* **Task goal**: Copy, from the data below, every line that has "Theorem" in it.

* **Collected data entries**:
╭──

(** C4.  Called while the runtime is not initialized, [ProcessStack]
    returns a failed result with the message "Julia runtime not
    initialized" and leaves the whole process as it was: the trace gets no
    event (no libjulia call, no callback invocation) and the host state is
    untouched. *)
Theorem ProcessStack_not_initialized inputFiles outputDirectory outputPrefix
  config progressCallback s :
  m_initialized (this s) = false ->
  success (fst (ProcessStack inputFiles outputDirectory outputPrefix config
                             progressCallback s)) = false
  /\ errorMessage (fst (ProcessStack inputFiles outputDirectory outputPrefix
                                     config progressCallback s)) <> ""
  /\ snd (ProcessStack inputFiles outputDirectory outputPrefix config
                       progressCallback s) = s
  /\ trace (snd (ProcessStack inputFiles outputDirectory outputPrefix config
                              progressCallback s)) = trace s.
Proof.
  intros Hinit. unfold ProcessStack, bind, get_this. cbn [fst snd].
  rewrite Hinit. cbn. repeat split; try reflexivity. discriminate.
Qed.

(** C6.  In a ready runtime in which none of the three commands (file
    list, configuration, pipeline) raises, [ProcessStack] reports success,
    the fused image path is the output directory, a slash, the output prefix
    and "_fused.fits", and the confidence map path is the same with
    "_confidence.fits".  No other call reports success: whenever
    [ProcessStack] reports success, the two paths are these. *)
Theorem ProcessStack_success_paths inputFiles outputDirectory outputPrefix
  config progressCallback s :
  (m_initialized (this s) = true ->
   jl_exception_occurred
     (snd (jl_eval_string (c_str (filesArrayCmd inputFiles)) (julia s)))
   = None ->
   jl_exception_occurred (julia_before_pipeline inputFiles config (julia s))
   = None ->
   jl_exception_occurred
     (snd (jl_eval_string
             (c_str (processCmd outputDirectory outputPrefix config))
             (julia_before_pipeline inputFiles config (julia s))))
   = None ->
   success (fst (ProcessStack inputFiles outputDirectory outputPrefix config
                              progressCallback s)) = true
   /\ fusedImagePath (fst (ProcessStack inputFiles outputDirectory
                                        outputPrefix config progressCallback
                                        s))
      = outputDirectory ++ "/" ++ outputPrefix ++ "_fused.fits"
   /\ confidenceMapPath (fst (ProcessStack inputFiles outputDirectory
                                           outputPrefix config
                                           progressCallback s))
      = outputDirectory ++ "/" ++ outputPrefix ++ "_confidence.fits")
  /\ (success (fst (ProcessStack inputFiles outputDirectory outputPrefix
                                 config progressCallback s)) = true ->
      fusedImagePath (fst (ProcessStack inputFiles outputDirectory
                                        outputPrefix config progressCallback
                                        s))
      = outputDirectory ++ "/" ++ outputPrefix ++ "_fused.fits"
      /\ confidenceMapPath (fst (ProcessStack inputFiles outputDirectory
                                              outputPrefix config
                                              progressCallback s))
         = outputDirectory ++ "/" ++ outputPrefix ++ "_confidence.fits").
Proof.
  split.
  - intros Hinit H1 H2 H3. unfold julia_before_pipeline in H2, H3.
    unfold ProcessStack, fused_path, confidence_path.
    monad_unfold. cbn. rewrite Hinit. cbn. rewrite H1. cbn.
    rewrite H2. cbn.
    destruct progressCallback as [cb|]; cbn; rewrite H3; cbn;
      repeat split.
  - intros Hok. rewrite (ProcessStack_result_on_success _ _ _ _ _ _ Hok).
    split; reflexivity.
Qed.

╰──

* **Exercise solution**:
Theorem ProcessStack_not_initialized inputFiles outputDirectory outputPrefix
Theorem ProcessStack_success_paths inputFiles outputDirectory outputPrefix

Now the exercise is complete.